# Work to complete:
Only the lines that hold "forall" should be in the answer, each copied from the data below.

# Data to examine:
Definition addressAllowed (address : Addr) (prefixes : list Prefix) : bool :=
  if negb (IsValid address) then false else
  let mappedIPv4 := Is4In6 address in
  let address := Unmap address in
  if IsUnspecified address || IsMulticast address || bool_decide (Some address = limitedIPv4Broadcast) then false else
  match prefixes with
  | _ :: _ => existsb (fun p => Contains p address) prefixes
  | [] =>
      if mappedIPv4 then false else
      if negb (IsGlobalUnicast address)
         || (Is6 address && negb (from_option (fun p => Contains p address) false currentlyAllocatedIPv6GlobalUnicast)) then false else
      negb (existsb (fun p => Contains p address) specialPurposePrefixes)
  end.

Definition errAddressDenied : string := "resolved address is outside the allowed policy".
Definition errAddressResolutionFailed : string := "address resolution failed".

(** [resolver] is the system resolver: [None] when it fails. *)
Definition resolveAllowedIP (resolver : string -> option (list Addr)) (host : string) (prefixes : list Prefix) : result Addr :=
  let addresses := match ParseAddr host with Some literal => Some [literal] | None => resolver host end in
  match addresses with
  | None | Some [] => Err errAddressResolutionFailed
  | Some addresses =>
      match List.find (fun a => addressAllowed a prefixes) addresses with
      | Some address => Ok (Unmap address)
      | None => Err errAddressDenied
      end
  end.

(** ** The policy as intervals *)

(** The number with the given leading bytes, or leading groups of 16 bits. *)
Fixpoint leading (width unit : Z) (l : list Z) : Z :=
  match l with [] => 0 | x :: l => x * 2 ^ (width - unit) + leading (width - unit) unit l end.
Definition ip4 (l : list Z) : Z := leading 32 8 l.
Definition ip6 (l : list Z) : Z := leading 128 16 l.
Lemma reject_unreached s e g reason method host port status : reaches (rejectEgress s e g reason method host port status).2 = None.
Proof. unfold rejectEgress. destruct (denyEgress _ _ _ _ _ _ _) as [s1 []]; try done. cbn [snd]. by destruct (_ || _). Qed.

Lemma destination_port lower r host port : proxyDestination lower r = Ok (host, port) -> 1 <= port <= 65535.
Proof.
  unfold proxyDestination. destruct (String.eqb _ _).
  - destruct (SplitHostPort _) as [[h t]|]; [|done]. destruct (Atoi t) as [p|]; [|done]. destruct (_ || _) eqn:E; [done|]. intros [= _ <-]. breflect. lia.
  - destruct (rURL r) as [u|]; [|done]. destruct (_ || _); [done|]. destruct (url_host_port _) as [h t]. destruct (String.eqb t "").
    + destruct (invalidExplicitPort _ _); [done|]. destruct (String.eqb _ ""); [done|]. intros [= _ <-]. by destruct (String.eqb _ _).
    + destruct (Atoi t) as [p|]; [|done]. destruct (_ || _) eqn:E; [done|]. destruct (String.eqb _ ""); [done|]. intros [= _ <-]. breflect. lia.
Qed.

(** ** Theorems *)

(** C2: where egress can reach. If the handler connects an agent anywhere, the grant is registered and active; the lower-cased host and the port of the
    request are those of a destination of one of its routes; the address is one the host stands for and the address policy permits it under that
    destination's exceptions; and the audit log has the allow event. A CONNECT tunnel carries, before anything else, handshake records with a ClientHello,
    and never more bytes than the route allows in either direction. When the host is a name, the ClientHello has a server name, and that name, read byte by
    byte from the message and without one final dot, is the host up to the case of ASCII letters, where U+0130 may stand for i and U+212A for k; when the
    host is an address, the ClientHello has no server name. Assumed: the routes as validated, a resolver that gives well-formed addresses, and
    [unicode.ToLower] beyond ASCII as Unicode has it. *)
Theorem egress_confined s id r e s' o ip port :
  routes_wf s -> env_wf e -> egressHandler s id r e = (s', o) -> reaches o = Some (ip, port) ->
  exists g host routeID route d a,
    grants s !! id = Some g /\ Active g = true /\
    proxyDestination (lower_rune e) r = Ok (host, port) /\ 1 <= port <= 65535 /\
    routeID ∈ EgressRouteIDs g /\ egressRoutes s !! routeID = Some route /\ d ∈ destinations route /\
    host_named (Host d) host /\ port ∈ Ports d /\
    ip = Unmap a /\ stands_for e host a /\ permitted a (prefixes d) /\
    logged s s' (event_of g "allow" "route_allowed" routeID (Method r) host port 0 0) /\
    (forall i p sent received, o = Tunnelled i p sent received -> Method r = "CONNECT"%string /\ tunnel_ok e route host sent received).
Proof.
  intros Hs He H Ho. unfold egressHandler in H. destruct (grants s !! id) as [g|] eqn:Eg; [|by injection H as <- <-].
  assert (Hrej : forall reason host p status, rejectEgress s e g reason (Method r) host p status = (s', o) -> False).
  { intros reason host p status E. pose proof (reject_unreached s e g reason (Method r) host p status) as Hn. rewrite E in Hn. cbn [snd] in Hn. congruence. }
  destruct (bool_decide _); [by injection H as <- <-|]. destruct (Active g) eqn:Ea; cbn [negb] in H; [|by apply Hrej in H].
  destruct (proxyDestination (lower_rune e) r) as [[host p]|] eqn:Ed; [|by apply Hrej in H].
  destruct (selectEgressRoute _ _ _ _) as [[[routeID route] d]|] eqn:Er; [|by apply Hrej in H].
  apply select_spec in Er as (Hid & Hrt & Hd & Hh & Hp). destruct (slot_free e); cbn [negb] in H; [|by apply Hrej in H].
  destruct (Hs _ _ _ Hrt Hd) as [Hhost Hpre].
  assert (Hne : host <> ""%string).
  { destruct Hh as [[_ ->] | (domain & sub & _ & Hsub & ->)]; [done|]. by destruct sub. }
  destruct (resolveAllowedIP _ _ _) as [x|err] eqn:Ei; [|destruct (classifyAddressFailure err (revoked e)); by apply Hrej in H].
  apply resolve_spec in Ei as (a & -> & Hst & Hwf & Hok); [|done|done]. apply address_allowed_permitted in Hok; [|done|done].
  assert (Hgo : reaches o = Some (Unmap a, p) -> logged s s' (event_of g "allow" "route_allowed" routeID (Method r) host p 0 0) ->
    (forall i q sent received, o = Tunnelled i q sent received -> Method r = "CONNECT"%string /\ tunnel_ok e route host sent received) ->
    exists g' host' routeID' route' d' a', Some g = Some g' /\ Active g' = true /\ Ok (host, p) = Ok (host', port) /\ 1 <= port <= 65535 /\
      routeID' ∈ EgressRouteIDs g' /\ egressRoutes s !! routeID' = Some route' /\ d' ∈ destinations route' /\
      host_named (Host d') host' /\ port ∈ Ports d' /\ ip = Unmap a' /\ stands_for e host' a' /\ permitted a' (prefixes d') /\
      logged s s' (event_of g' "allow" "route_allowed" routeID' (Method r) host' port 0 0) /\
      (forall i q sent received, o = Tunnelled i q sent received -> Method r = "CONNECT"%string /\ tunnel_ok e route' host' sent received)).
  { intros Ho' Hl Ht. rewrite Ho' in Ho. injection Ho as <- <-. pose proof (destination_port _ _ _ _ Ed). exists g, host, routeID, route, d, a. split_and!; done || lia. }
  destruct (String.eqb_spec (Method r) "CONNECT") as [Em | Em].
  - destruct (connect_spec _ _ _ _ _ _ _ _ _ _ _ (proj2 He) Hne H) as [Hn | (Hr & Hl & Ht)]; [congruence|]. apply Hgo; [done | done|].
    intros i q sent received E. split; [done | by eapply Ht].
  - destruct (recordEgressAllow _ _ _ _ _ _ _) as [s1 ok] eqn:Eok. destruct ok; cbn [negb] in H; [|by injection H as <- <-].
    apply record_logged in Eok. destruct (http_spec _ _ _ _ _ _ _ _ _ _ _ _ Eok H) as [Hn | (Hr & Hl & Ht)]; [congruence|].
    apply Hgo; [done | done|]. intros i q sent received E. by destruct (Ht i q sent received).
Qed.

(** ** Examples *)

Definition sample_route : loadedEgressRoute := mkRoute "web" 4096 4096 [mkDestination "*.example" [443] []].
Definition sample_server : Server :=
  mkServer {["g"%string := mkGrant "g" "acme" "agent" ["web"%string] true]} {["web"%string := sample_route]} new_limiter ∅ [].
(** A [unicode.ToLower] that changes no other rune beyond ASCII. *)
Definition unicode_lower (r : Z) : Z := if r =? 304 then 105 else if r =? 8490 then 107 else r.
Lemma unicode_lower_ok : lower_rune_ok unicode_lower.
Proof. split_and!; [done..|]. intros r Hr H1 H2. unfold unicode_lower. by rewrite !(proj2 (Z.eqb_neq _ _)). Qed.

Definition sample_env (address : Addr) (host : string) : env :=
  mkEnv unicode_lower 5 true false (fun _ => Some [address]) (fun _ => true) Hijacked (sample_stream (bytes_of host)) true true (bytes_of "hello") UpstreamFailed.
Definition sample_request : Request := mkRequest "CONNECT" "API.example:443" None 0.
(* ===== verification/ConnectorEvent.v ===== *)
(** * Events and receipts of the connector ledger ([src/internal/connectorledger])

    The record of one mediated call ([Event]), the signed receipt that carries it, their JSON form and every check of [ledger.go] and
    [run_control.go] that looks at one or two of them. The ledger itself is in [ConnectorLedger]. *)

From Stdlib Require Import Ascii.
From S2P Require Import Prelude GoText GoTime GoJson GoCrypto Strict.

Module ConnectorEvent.

Definition PayloadTypeV1 : string := "application/vnd.steward.connector-receipt.v1+json".
Definition PayloadTypeV2 : string := "application/vnd.steward.connector-receipt.v2+json".
Definition PayloadTypeV3 : string := "application/vnd.steward.connector-receipt.v3+json".
Definition PayloadTypeV4 : string := "application/vnd.steward.connector-receipt.v4+json".
Definition PayloadTypeV5 : string := "application/vnd.steward.connector-receipt.v5+json".
Definition PayloadTypeV6 : string := "application/vnd.steward.connector-receipt.v6+json".
Definition PayloadTypeV7 : string := "application/vnd.steward.connector-receipt.v7+json".
Definition PayloadTypeV8 : string := "application/vnd.steward.connector-receipt.v8+json".
Definition PayloadTypeV9 : string := "application/vnd.steward.connector-receipt.v9+json".
Definition PayloadTypeV10 : string := "application/vnd.steward.connector-receipt.v10+json".
Definition SchemaV1 : string := "steward.connector-receipt.v1".
Definition SchemaV2 : string := "steward.connector-receipt.v2".
Definition SchemaV3 : string := "steward.connector-receipt.v3".
Definition SchemaV4 : string := "steward.connector-receipt.v4".
Definition SchemaV5 : string := "steward.connector-receipt.v5".
Definition SchemaV6 : string := "steward.connector-receipt.v6".
Definition SchemaV7 : string := "steward.connector-receipt.v7".
Definition SchemaV8 : string := "steward.connector-receipt.v8".
Definition SchemaV9 : string := "steward.connector-receipt.v9".
Definition SchemaV10 : string := "steward.connector-receipt.v10".

Definition MaxLineBytes : Z := Z.shiftl 128 10.
Definition TaskProtocolLifecycleV1 : string := "steward.task-lifecycle.v1".
Definition EffectModeAuthorized : string := "authorized".

Definition Authorize : string := "authorize".
Definition Dispatch : string := "dispatch".
Definition Deny : string := "deny".
Definition Terminal : string := "terminal".

Definition Allowed : string := "allowed".
Definition Denied : string := "denied".
Definition Responded : string := "responded".
Definition Failed : string := "failed".

Definition ConnectorCall : string := "connector_call".
Definition ServiceTask : string := "service_task".
Definition InferenceAttempt : string := "inference_attempt".

Definition TaskStatusAgentReportedCompleted : string := "agent_reported_completed".
Definition TaskStatusAgentReportedFailed : string := "agent_reported_failed".
Definition TaskStatusAgentReportedCancelled : string := "agent_reported_cancelled".

(** ** Records *)

Record Event := mkEvent {
  Phase : string; Outcome : string; Kind : string; EffectMode : string; TenantID : string; RuntimeRef : string; CapsuleDigest : string;
  PolicyDigest : string; RoutePolicyDigest : string; Generation : Z; GrantID : string; ConnectorID : string; ServiceID : string;
  OperationID : string; OperationPolicyDigest : string; TaskDigest : string; AuthorityKeyID : string; AuthorityKeySet : string;
  ApprovalThreshold : Z; PermitDigest : string; RequestDigest : string; HTTPStatus : Z; RequestBytes : Z; ResponseBytes : Z; ErrorCode : string;
  RunID : string; TaskProtocol : string; TaskStatus : string; ResultDigest : string; InfluenceSequence : Z; InfluenceHash : string;
  ResponseDigest : string; TargetRunID : string; TargetTaskDigest : string; InferenceTaskDigest : string; InferencePermitDigest : string;
  InferenceRequestDigest : string }.

Record Receipt := mkReceipt {
  SchemaVersion : string; NodeID : string; Epoch : Z; Sequence : Z; PreviousHash : string; ObservedAt : string; REvent : Event;
  TaskSequence : Z; PreviousTaskHash : string }.

Record VerifiedReceipt := mkVerified { VReceipt : Receipt; Raw : bytes; Hash : string }.

Record taskCoordinate := mkCoordinate { sequence : Z; hash : string }.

# Solution to the problem:
    (forall i p sent received, o = Tunnelled i p sent received -> Method r = "CONNECT"%string /\ tunnel_ok e route host sent received).
  assert (Hrej : forall reason host p status, rejectEgress s e g reason (Method r) host p status = (s', o) -> False).
    (forall i q sent received, o = Tunnelled i q sent received -> Method r = "CONNECT"%string /\ tunnel_ok e route host sent received) ->
      (forall i q sent received, o = Tunnelled i q sent received -> Method r = "CONNECT"%string /\ tunnel_ok e route' host' sent received)).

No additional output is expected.